Police Investigation and Review Commissioner

Agency overview
- Formed: 1 April 2013
- Preceding agency: Police Complaints Commissioner for Scotland;
- Type: Executive non-departmental public body
- Jurisdiction: Scotland
- Headquarters: Hamilton House, Hamilton Business Park, Caird Park, Hamilton, ML3 0QA Tel: 01698 542900 55°46′59″N 4°02′56″E﻿ / ﻿55.783°N 4.049°E
- Employees: approx. 100
- Minister responsible: Angela Constance, Cabinet Secretary for Justice;
- Agency executive: Laura Paton, Police Investigation and Review Commissioner;
- Parent agency: Scottish Government
- Website: www.pirc.scot

Map
- Scotland in the UK and Europe

= Police Investigations and Review Commissioner =

Scottish police oversight organisation

The Police Investigations and Review Commissioner (PIRC) is the executive non-departmental public body of the Scottish Government responsible for investigating complaints by members of the public against Police Scotland; and the Scottish operations of the National Crime Agency, British Transport Police, Civil Nuclear Constabulary, Ministry of Defence Police, and HM Revenue and Customs.

==History==
On 1 April 2013, the Police and Fire Reform (Scotland) Act 2012 brought together Scotland's eight territorial police services, the Scottish Crime and Drug Enforcement Agency and the Scottish Police Services Authority into the new national police service, Police Scotland. At the same time the remit of the Police Complaints Commissioner for Scotland expanded to include investigations into the most serious incidents involving the police. To reflect this change, the Police Complaints Commissioner for Scotland was renamed the Police Investigations & Review Commissioner.
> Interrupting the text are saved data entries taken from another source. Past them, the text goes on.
Section Requests.
Context (now : Z) (tso : option TimeStamp) (can_enable : bool).
Context (stat_next : SnapshotReader Store -> Key -> TimeStamp -> u64).
Context (floor : TimeStamp) (s : Store) (ctx : Context) (cm : ConcurrencyManager) (env : PrewriteEnv).
Hypothesis (inv : store_inv s).
Hypothesis (cm_in_range : u64_ok (cm_max_ts cm)) (floor_reached : floor <= cm_max_ts cm).

(** Whatever the engine says about the range, the version check is only left out
    for keys without records. *)
Lemma can_skip_sound b p raws kind mus :
  prewrite_ok p ctx raws ->
  Optimistic_can_skip_constraint_check s b {| skip_constraint_check := p_skip_constraint_check p |} (p_mutations p)
    = (kind, mus) ->
  mus ≡ₚ p_mutations p
  /\ exists raws', raws ≡ₚ raws' /\ Forall2 (fun raw m => Mutation_key m = Key_from_raw raw) raws' mus
     /\ (skip_constraint_check kind = true -> forall raw t, raw ∈ raws -> a_write (abs s) (Key_from_raw raw) t = None).
Proof.
  intros Hp. pose proof (map_keys_forall2 raws _ (pok_mutations _ _ _ Hp)) as Hkeys.
  pose proof (pok_checked _ _ _ Hp) as Hchk. unfold Optimistic_can_skip_constraint_check.
  destruct (_ <? _)%nat; [|by intros [= <- <-]; split; [done|]; exists raws; rewrite Hchk].
  destruct (Forall2_perm _ _ _ _ Hkeys (Permutation_sym (sort_mutations_perm (p_mutations p)))) as (raws' & Hraws & Hk').
  pose proof (sort_mutations_sorted (p_mutations p)) as Hsorted. pose proof (sort_mutations_perm (p_mutations p)) as Hperm.
  set (mus0 := sort_mutations (p_mutations p)) in *. clearbody mus0.
  assert (forall k, skip_constraint_check k = false ->
    (k, mus0) = (kind, mus) -> mus ≡ₚ p_mutations p /\ exists raws', raws ≡ₚ raws'
      /\ Forall2 (fun raw m => Mutation_key m = Key_from_raw raw) raws' mus
      /\ (skip_constraint_check kind = true -> forall raw t, raw ∈ raws -> a_write (abs s) (Key_from_raw raw) t = None)) as Hkeep.
  { intros k Hk [= <- <-]. split; [done|]. exists raws'. by rewrite Hk. }
  destruct (head mus0) as [first|] eqn:Hhead; [|by apply Hkeep].
  destruct (last mus0) as [final|] eqn:Hlast; [|by apply Hkeep].
  destruct (has_data_in_range _ _ _ _ _) eqn:Hdata; cbn [negb]; [by apply Hkeep|]. intros [= <- <-].
  split; [done|]. exists raws'. split; [done|]. split; [done|]. intros _ raw t Hin.
  assert (forall m, m ∈ mus0 -> exists r, r ∈ raws /\ Mutation_key m = Key_from_raw r) as Hraw.
  { intros m [i Hi]%list_elem_of_lookup. destruct (Forall2_lookup_r _ _ _ _ _ Hk' Hi) as (r & Hr & Hkr).
    exists r. split; [|done]. rewrite Hraws. by apply list_elem_of_lookup_2 in Hr. }
  destruct (Hraw first) as (raw0 & Hin0 & Hk0); [by apply head_Some_elem_of|].
  destruct (Hraw final) as (raw1 & Hin1 & Hk1); [by apply last_Some_elem_of|].
  rewrite Hk0, Hk1 in Hdata. rewrite Hraws in Hin. apply list_elem_of_lookup in Hin as [i Hi].
  destruct (Forall2_lookup_l _ _ _ _ _ Hk' Hi) as (m & Hm & Hkm). apply list_elem_of_lookup_2 in Hi, Hm.
  rewrite <-Hraws in Hi.
  destruct (sorted_bounds mus0 first final m Hsorted Hhead Hlast Hm) as [Hle0 Hle1].
  unfold key_le in *. rewrite Hk0, Hkm in Hle0. rewrite Hk1, Hkm in Hle1.
  pose proof (fun r => proj1 (Forall_forall _ _) (pok_keys _ _ _ Hp) r) as Hok.
  rewrite Key_from_raw_leb in Hle0, Hle1 by auto. apply (range_without_data s raw raw0 raw1 b); auto.
Qed.

Lemma Prewrite_result p raws wr extra :
  prewrite_ok p ctx raws ->
  fst (Prewrite_process_write now tso can_enable stat_next p ctx s cm env) = Ok (wr, extra) ->
  exists raws' mus, raws ≡ₚ raws' /\ mus ≡ₚ p_mutations p
    /\ Forall2 (fun raw m => Mutation_key m = Key_from_raw raw) raws' mus
    /\ result_of floor s (p_start_ts p) (request_secondaries (p_primary p) (p_secondary_keys p)) raws' mus wr.
Proof.
  intros Hp. unfold Prewrite_process_write. set (self := Prewrite_into_prewriter p ctx).
  destruct (Optimistic_can_skip_constraint_check s (we_skips_exhausted env) (pw_kind self) (pw_mutations self))
    as [kind mus] eqn:Hskip.
  assert (Prewriter_prepare self s env = Prewriter_set_kind_mutations self kind mus) as Hself
    by (unfold Prewriter_prepare; cbn; cbn in Hskip; by rewrite Hskip).
  destruct (can_skip_sound _ p raws kind mus Hp Hskip) as (Hmus & raws' & Hraws & Hkeys & Hnone).
  pose proof (Prewriter_result now tso can_enable stat_next floor s self cm env raws' wr extra) as Hres.
  rewrite Hself in Hres. cbn zeta in Hres. destruct Hp as [Hst Hks Hnd Hmut Hchk Hpr Hsz Httl Hmc Hsec Hsrc].
  intros Hok. exists raws', mus. split_and!; [done..|].
  rewrite <-(map_id mus). apply Hres; try done; cbn.
  - split; cbn; try done. unfold u64_ok, ts_ok in *. lia.
  - apply Forall2_same_length_lookup_2; [by eapply Forall2_length|]. intros i raw m Hr Hm.
    assert (raw ∈ raws) as Hin by (rewrite Hraws; by apply list_elem_of_lookup_2 in Hr).
    pose proof (Forall2_lookup_lr _ _ _ _ _ _ Hkeys Hr Hm) as Hk.
    split_and!; [exact (proj1 (Forall_forall _ _) Hks raw Hin)|done| |intros _|done].
    + split; [|done]. cbn. intros Hs t w Hw. by rewrite (Hnone Hs raw t Hin) in Hw.
    + by intros l _ _.
  - by rewrite <-Hraws.
Qed.

(** Constraints change neither the mutations nor their actions. *)
Lemma set_constraints_same constraints : forall mus mus',
  set_constraints mus constraints = Ok mus' ->
  map pmu_mutation mus' = map pmu_mutation mus
  /\ map pmu_pessimistic_action mus' = map pmu_pessimistic_action mus.
Proof.
  induction constraints as [|[i ts] cs IH]; intros mus mus'; cbn [set_constraints]; [by intros [= <-]|].
  destruct (mus !! i) as [m|] eqn:Hi; [|done]. intros Hs. apply IH in Hs as [-> ->].
  change (pmu_mutation <$> <[i:=set_expected_for_update_ts m ts]> mus = pmu_mutation <$> mus
    /\ pmu_pessimistic_action <$> <[i:=set_expected_for_update_ts m ts]> mus = pmu_pessimistic_action <$> mus).
  rewrite !list_fmap_insert. split; apply list_insert_id; by rewrite list_lookup_fmap, Hi.
Qed.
In June 2014, Kate Frame was appointed as the new Police Investigations and Review Commissioner, taking up the post in August.

In June 2019, Michelle Macleod was appointed by ministers as the new Police Investigations and Review Commissioner, taking up the post in the August of that year.

In January 2025, Laura Paton was appointed by ministers as the new Police Investigations and Review Commissioner, taking up the post in April of that year.

==Criticism==
The PIRC have previously been criticised for using 'oppressive and dehumanising tactics' as part of its investigations by the body which represents police officers in Scotland, who stated that its members were fast losing confidence in the 'effectiveness and genuine independence' of the organisation. This was raised at a meeting of the Justice Committee of the Scottish Parliament.

In May 2018, prominent lawyer Aamer Anwar called on the Commissioner Kate Frame to resign after claiming that organisation had failed to adhere to its values of integrity, impartiality and respect in relation to the investigation into the death of Sheku Bayoh.

==Remit and jurisdiction==
The PIRC provides independent scrutiny of how police bodies respond to complaints from members of the public.